In May, W.C. Clark's album Texas Soul, on the Black Top label, won a W.C. Handy Award in the Best Soul-Blues Album category over stiff competition from Tutu Jones, Sam McClain, Johnny Adams, and genre giant Johnnie Taylor. They call Clark the Godfather of Austin Blues because he has mentored virtually every blues-oriented musician who's come to fame in that town.
Around 1955, a young W.C. Clark--fluent on bass and guitar, voice honed from singing gospel--launched his blues career when he took the stage at Austin's storied Victory Grill, in company with mentor T.D. Bell and Big Pete Pierson. His scope broadened when he joined Blues Boy Hubbard's Jets, backing R&B roadshows and keeping abreast of top-40 soul. Post-Jets, Clark toured with Joe Tex, who played not only soul venues and the occasional hellhole, but also kicker bars.
Catching the drift here? The neat pigeonholes some lore-makers try to cram musicians into don't fit with Clark. From the beginning, he's crossed boundaries and idioms. Personally inquisitive and musically voracious, Clark always kept his mind wide open. After Tex, he returned to Austin to find it full of young people bent on opening their own.

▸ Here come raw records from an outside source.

(** * Meeting manager: transcription core

    A shallow embedding of the transcription core of the meeting manager
    backend (TypeScript, NestJS) and the proofs of its specified properties:

    - [backend/src/transcription/batch-diarization.service.ts]
      (speaker reassignment, merging, persistence of the merged transcript);
    - [backend/src/transcription/google-speech.service.ts] and the Deepgram
      service (result normalisation, stream restart);
    - [backend/src/utils/name-extractor.ts] (name extraction, validation).

    JavaScript numbers are IEEE 754 binary64 values and are modelled by Rocq's
    primitive floats; integral numbers that the code only counts, compares or
    uses as keys (speaker tags, word counts, millisecond clocks) are modelled
    by [Z].  Strings are modelled by [string], one character per UTF-16 code
    unit below 256, with case conversion on the ASCII letters. *)

From Stdlib Require Import ZArith List String Ascii Bool Lia Floats Uint63 DecimalString.
From Stdlib Require Import Sorted Permutation.
From Stdlib Require Strings.Byte.
Import ListNotations.

Set Warnings "-inexact-float".
Set Implicit Arguments.

Local Open Scope string_scope.
Local Open Scope list_scope.
Local Open Scope Z_scope.

(* ================================================================== *)
(** * JavaScript values the code relies on *)
(* ================================================================== *)

Module JS.

Definition number := float.

(** [Math.min(x, y)]: NaN if either argument is NaN, [-0] below [+0]. *)
Definition Math_min (x y : number) : number :=
  if (PrimFloat.is_nan x || PrimFloat.is_nan y)%bool then PrimFloat.nan
  else if (x <? y)%float then x
  else if (y <? x)%float then y
  else if PrimFloat.get_sign x then x else y.
Lemma function_segment fuel st st' :
  decl (S (S fuel)) 0 st = Ok tt st' ->
  tok st <> TOK_INT -> tok st <> -1 -> frames st = [] ->
  0 < ind_of st -> bounded st' ->
  exists s0 s1 sf nr,
    block (S fuel) 0 s0 = Ok tt s1 /\
    decl (S (S fuel)) 0 sf = Ok tt st' /\
    ind_of s0 = ind_of st + 9 /\ rsym s0 = 0 /\ loc s0 = 0 /\
    ind_of sf = ind_of s1 + 2 /\
    load8 (code_of sf) (ind_of st) = 0x55 /\
    load8 (code_of sf) (ind_of st + 1) = 0x89 /\
    load8 (code_of sf) (ind_of st + 2) = 0xe5 /\
    load8 (code_of sf) (ind_of st + 3) = 0x81 /\
    load8 (code_of sf) (ind_of st + 4) = 0xec /\
    load32 (code_of sf) (ind_of st + 5) = wrap32 (loc s1) /\
    linked (code_of s1) (rsym s1) nr = true /\
    (forall x, In x nr ->
       ind_of s0 <= x /\ x + 4 <= ind_of s1 /\
       load32 (code_of sf) x = ind_of s1 - (x + 4)) /\
    load8 (code_of sf) (ind_of s1) = 0xc9 /\
    load8 (code_of sf) (ind_of s1 + 1) = 0xc3 /\
    (exists s3,
       ind_of s3 = ind_of s1 + 2 /\
       poke_code (ind_of st + 5) (loc s3) s3 = Ok tt sf /\
       (forall x, In x nr -> load32 (code_of s3) x = ind_of s1 - (x + 4)) /\
       load8 (code_of s3) (ind_of s1) = 0xc9 /\
       load8 (code_of s3) (ind_of s1 + 1) = 0xc3) /\
    forall fs,
      linked (code_of st) (load32 (varmem st) (wrap32 (tok st + 4))) fs = true ->
      all_apart fs = true ->
      (forall x, In x fs -> 0 < x /\ x + 4 <= ind_of st) ->
      forall x, In x fs -> load32 (code_of sf) x = ind_of st - (x + 4).
Proof.
  intros H Ht1 Ht2 Hfr Hp Hb.
  change (decl (S (S fuel)) 0) with (decl_body (S fuel) (block (S fuel)) 0) in H |- *.
  unfold decl_body, while0 in H. rewrite while_unfold in H.
  replace (tok st =? TOK_INT) with false in H by (symmetry; apply Z.eqb_neq; exact Ht1).
  replace (tok st =? -1) with false in H by (symmetry; apply Z.eqb_neq; exact Ht2).
  cbn [negb orb andb] in H. change (0 =? 0) with true in H. cbv iota in H.
  apply bind_Ok in H as ([] & sf & Hbody & Hrest).
  apply while_more in Hrest.
  apply bind_Ok in Hbody as (tk & s_ & E & Hbody). inversion E; subst tk s_; clear E.
  replace (tok st =? TOK_INT) with false in Hbody by (symmetry; apply Z.eqb_neq; exact Ht1).
  apply bind_Ok in Hbody as (h & s_ & E & Hbody). inversion E; subst h s_; clear E.
  apply bind_Ok in Hbody as ([] & sb & Hg0 & Hbody).
  apply bind_Ok in Hbody as (pc & s_ & E & Hbody). inversion E; subst pc s_; clear E.
  apply bind_Ok in Hbody as ([] & sc & H1 & Hbody).
  pose proof (respects_lex_poke_var _ _ _ _ _ H1) as L1.
  apply bind_Ok in Hbody as ([] & sd & H2 & Hbody).
  pose proof (respects_lex_next _ _ _ _ H2) as L2.
  apply bind_Ok in Hbody as ([] & se & H3 & Hbody).
  pose proof (respects_lex_skip _ _ _ _ _ H3) as L3.
  apply bind_Ok in Hbody as (a8 & sg & H4 & Hbody).
  assert (L4 : R_lex se sg).
  { revert H4. match goal with |- ?m se = Ok a8 sg -> _ =>
      assert (HL : respects R_lex m) by (repeat respects_step leaf_eq) end.
    apply HL. }
  apply bind_Ok in Hbody as ([] & sh & H5 & Hbody).
  pose proof (respects_lex_next _ _ _ _ H5) as L5.
  apply bind_Ok in Hbody as ([] & si & E & Hbody). inversion E; subst si; clear E.
  apply bind_Ok in Hbody as ([] & sj & E & Hbody). inversion E; subst sj; clear E.
  apply bind_Ok in Hbody as ([] & sk & Hk & Hbody). apply o_run in Hk.
  apply bind_Ok in Hbody as (a & s0 & Ha & Hbody).
  unfold compiler_oad, X86CodeGenerator.oadHack in Ha. apply oad_run in Ha as [Ea E0].
  apply bind_Ok in Hbody as ([] & s1 & Hblk & Hbody).
  apply bind_Ok in Hbody as (r & s_ & E & Hbody). inversion E; subst r s_; clear E.
  apply bind_Ok in Hbody as ([] & s2 & Hg & Hbody).
  apply bind_Ok in Hbody as ([] & s3 & H3' & Hbody). apply o_run in H3'.
  apply bind_Ok in Hbody as (lc & s_ & E & Hbody). inversion E; subst lc s_; clear E.
  apply poke_code_run in Hbody.
  assert (Ib : ind_of sb = ind_of st /\ frames sb = frames st).
  { pose proof (respects_expr_gsym _ _ _ _ _ Hg0) as (_ & Hf & _).
    split; [|exact Hf]. unfold gsym in Hg0.
    destruct (CodeBuf.gsym (S fuel) _ (codeBuf st)) as [cb|] eqn:E; [|discriminate].
    inversion Hg0; subst. sst. apply codebuf_gsym_ind in E as [E _]. exact E. }
  destruct Ib as [Ib Fb].
  assert (Lh : codeBuf sh = codeBuf sb /\ frames sh = frames sb).
  { destruct L1 as (A1 & B1 & _), L2 as (A2 & B2 & _), L3 as (A3 & B3 & _),
      L4 as (A4 & B4 & _), L5 as (A5 & B5 & _). split; congruence. }
  destruct Lh as [Ch Fh].
  rewrite prologue_bytes in Hk. subst sk. rewrite sub_esp_bytes in Ea, E0.
  rewrite epilogue_bytes in H3'. subst s3.
  unfold CodeBuf.ob, CodeBuf.getPC in Ea, E0, Hbody. sst. rewrite Ch, Ib in Ea, E0.
  assert (Cf : R_code sf st') by exact (respects_code_decl (S (S fuel)) 0 sf tt st' Hrest).
  apply R_code_ind in Cf.
  assert (I0 : ind_of s0 = ind_of st + 9) by (subst s0; sst; lia).
  assert (R0 : rsym s0 = 0) by (subst s0; reflexivity).
  assert (Lc0 : loc s0 = 0) by (subst s0; reflexivity).
  assert (F0 : frames s0 = []) by (subst s0; sst; congruence).
  assert (P0 : load8 (code_of s0) (ind_of st) = 0x55) by (subst s0; sst; byte_at).
  assert (P1 : load8 (code_of s0) (ind_of st + 1) = 0x89) by (subst s0; sst; byte_at).
  assert (P2 : load8 (code_of s0) (ind_of st + 2) = 0xe5) by (subst s0; sst; byte_at).
  assert (P3 : load8 (code_of s0) (ind_of st + 3) = 0x81) by (subst s0; sst; byte_at).
  assert (P4 : load8 (code_of s0) (ind_of st + 4) = 0xec) by (subst s0; sst; byte_at).
  assert (B0 : forall y, y < ind_of st -> load8 (code_of s0) y = load8 (code_of sb) y).
  { intros y Hy. subst s0. sst. rewrite load8_store32_out by lia.
    rewrite !load8_store8_ne by lia. reflexivity. }
  clear E0.
  pose proof (respects_expr_gsym _ _ _ _ _ Hg) as (C2 & _ & _ & L2').
  destruct (respects_ret_block (S fuel) 0 s0 tt s1 Hblk) as [C1 HR].
  apply R_code_ind in C1.
  assert (I2 : ind_of s2 = ind_of s1).
  { unfold gsym in Hg.
    destruct (CodeBuf.gsym (S fuel) _ (codeBuf s1)) as [cb|] eqn:E; [|discriminate].
    inversion Hg; subst. sst. apply codebuf_gsym_ind in E as [E _]. exact E. }
  assert (If : ind_of sf = ind_of s1 + 2) by (subst sf; sst; lia).
  unfold bounded in Hb.
  assert (Hok0 : chains_ok (with_returns s0) [[]]).
  { unfold chains_ok, with_returns. sst. rewrite R0, F0. reflexivity. }
  destruct (HR _ Hok0) as (F1 & css' & Hok1 & Hg1); [lia | unfold bounded; lia|].
  unfold grows in Hg1.
  apply Forall2_cons_inv_l in Hg1 as (ss' & css'' & (nr & Enr & Hnr) & Hg1' & Ec).
  apply Forall2_nil_inv_l in Hg1'. subst ss' css'' css'. rewrite app_nil_r in Hok1.
  apply chains_ok_at in Hok1. destruct Hok1 as (Hl & Hs & Hbel).
  unfold with_returns in Hl, Hs, Hbel. sst. cbn [concat] in Hs, Hbel.
  rewrite app_nil_r in Hs, Hbel.
  apply Forall2_cons_inv_l in Hl as (nr' & k' & Hlk & _ & Ek).
  injection Ek as <- _.
  apply all_apart_spread in Hs.
  destruct (gsym_state _ _ _ _ _ Hg Hlk Hs) as (_ & _ & _ & Hpat & Hout).
  assert (Hsite : forall x, In x nr -> ind_of s0 <= x /\ x + 4 <= ind_of s1).
  { intros x Hx. split; [apply Hnr; exact Hx | apply Hbel; exact Hx]. }
  assert (Ea' : a = ind_of st + 5) by (rewrite Ea; rewrite wrap32_small; lia).
  clear Ea.
  assert (K : forall x, x < ind_of s0 -> x < ind_of st + 5 \/ ind_of st + 9 <= x ->
                        load8 (code_of sf) x = load8 (code_of s0) x).
  { intros x Hx Hx'. subst sf. sst. rewrite load8_store32_out by lia.
    rewrite !load8_store8_ne by lia. rewrite Hout; [apply F1; exact Hx|].
    intros y Hy. specialize (Hsite y Hy). lia. }
  exists s0, s1, sf, nr.
  split; [exact Hblk|]. split; [exact Hrest|].
  split; [exact I0|]. split; [exact R0|]. split; [exact Lc0|]. split; [exact If|].
  split; [rewrite K by lia; exact P0|].
  split; [rewrite K by lia; exact P1|].
  split; [rewrite K by lia; exact P2|].
  split; [rewrite K by lia; exact P3|].
  split; [rewrite K by lia; exact P4|].
  split.
  { subst sf a. sst. rewrite load32_store32, L2'. reflexivity. }
  split; [exact Hlk|].
  split.
  { intros x Hx. destruct (Hsite x Hx) as [Hx1 Hx2]. split; [exact Hx1|].
    split; [exact Hx2|]. subst sf. sst.
    rewrite load32_store32_apart
      by (unfold apart; apply orb_true_iff; left; apply Z.leb_le; lia).
    rewrite (load32_keep (code_of s2) _ x (ind_of s2))
      by (first [lia | intros y Hy; rewrite !load8_store8_ne by lia; reflexivity]).
    rewrite (Hpat x Hx). unfold CodeBuf.getPC.
    rewrite (wrap32_small (ind_of s1)) by lia. rewrite wrap32_small by lia. lia. }
  split; [subst sf; sst; byte_at|].
  split; [subst sf; sst; byte_at|].
  split.
  { exists (set_codeBuf (CodeBuf.ob 0xc3 (CodeBuf.ob 0xc9 (codeBuf s2))) s2).
    unfold CodeBuf.ob. sst. split; [lia|].
    split; [subst sf a; reflexivity|].
    split; [|split; byte_at].
    intros x Hx. destruct (Hsite x Hx) as [Hx1 Hx2].
    rewrite (load32_keep (code_of s2) _ x (ind_of s2))
      by (first [lia | intros y Hy; rewrite !load8_store8_ne by lia; reflexivity]).
    rewrite (Hpat x Hx). unfold CodeBuf.getPC.
    rewrite (wrap32_small (ind_of s1)) by lia. rewrite wrap32_small by lia. lia. }
  intros fs Hlf Haf Hbf x Hx.
  destruct (gsym_state _ _ _ _ _ Hg0 Hlf Haf) as (_ & _ & _ & Hpf & _).
  rewrite (load32_keep (code_of sb) _ x (ind_of st));
    [| intros y Hy; rewrite K by lia; apply B0; exact Hy | specialize (Hbf x Hx); lia].
  rewrite (Hpf x Hx). unfold CodeBuf.getPC. specialize (Hbf x Hx).
  rewrite (wrap32_small (ind_of st)) by lia. rewrite wrap32_small by lia. lia.
Qed.
Lemma create_message_writes_three_rows_aux
    w sender_id receiver_id content conversation_id :
  calm 3 w →
  ∃ w',
    MessageModel.create_message sender_id receiver_id content conversation_id w =
      (Return {| Message.id := Py.str_uuid (uuids w O);
                 Message.conversation_id := conversation_id;
                 Message.sender_id := sender_id;
                 Message.receiver_id := receiver_id;
                 Message.content := content;
                 Message.created_at := clock w O |}, w')
    ∧ store w' =
        Cql.insert_summary
          (MessageModel.receiver_params sender_id receiver_id content
             conversation_id (clock w O))
          (Cql.insert_summary
             (MessageModel.sender_params sender_id receiver_id content
                conversation_id (clock w O))
             (Cql.insert_message
                (MessageModel.params sender_id receiver_id content conversation_id
                   (uuids w O) (clock w O)) (store w)))
    ∧ MessageModel.sender_params sender_id receiver_id content conversation_id
        (clock w O) ∈ Cql.summaries_where sender_id (store w').
Proof.
  intros Hcalm. rewrite create_message_run by done.
  eexists. split; [reflexivity|]. cbn [store after].
  rewrite replay_create_message_writes. split; [done|].
  destruct (decide (receiver_id = sender_id)) as [Heq|Hne].
  - subst receiver_id.
    exact (summary_row_inserted (MessageModel.sender_params _ _ _ _ _) _).
  - rewrite summaries_where_insert, decide_False by done.
    exact (summary_row_inserted (MessageModel.sender_params _ _ _ _ _) _).
Qed.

The '60s had bloomed, and although Austin was deemed the Mecca of Mellow, its blues underground was anything but. Its denizens clutched at the hem of Clark's robe, hungry for the benefit of his experience. "Young warriors," he called the best of them, pretending that all he did was prevent club owners from bilking them too flagrantly, but in reality he schooled them and even joined their bands. He was in Storm with Jimmie Vaughan, Southern Feeling with Angela Strehli, and Triple Threat with Stevie Vaughan and Lou Ann Barton. He formed his own W.C. Clark Blues Revue, from which numerous acolytes have graduated, but he remained a regional phenom until Heart of Gold--an excellent mix of Memphis-style soul and barroom blues--came out in 1994.
On stage he's the polar opposite of the blues guy who rides his reputation while the sidemen carry the weight. Clark's a true bandleader, whipping his way through a vast and varied repertoire, and accompanists must be alert for his cues. Voice-wise he's one of the brighter lights in Texas, readily tying into such challenging soul-balladry as Latimore's classic "Let's Straighten It Out" and his own, misty "Reminiscing."
Shortly before winning the Handy, the temperate Clark uncharacteristically fell asleep at the wheel of his vehicle and in the resultant crash, two of his companions were killed. True to his personal form and in the time-honored troupers' tradition, his show goes on. That's something blues fans in this land--and others--should be more than a little grateful for.
--Tim Schuller
W.C. Clark will be at Blue Cat Blues on Friday, July 11.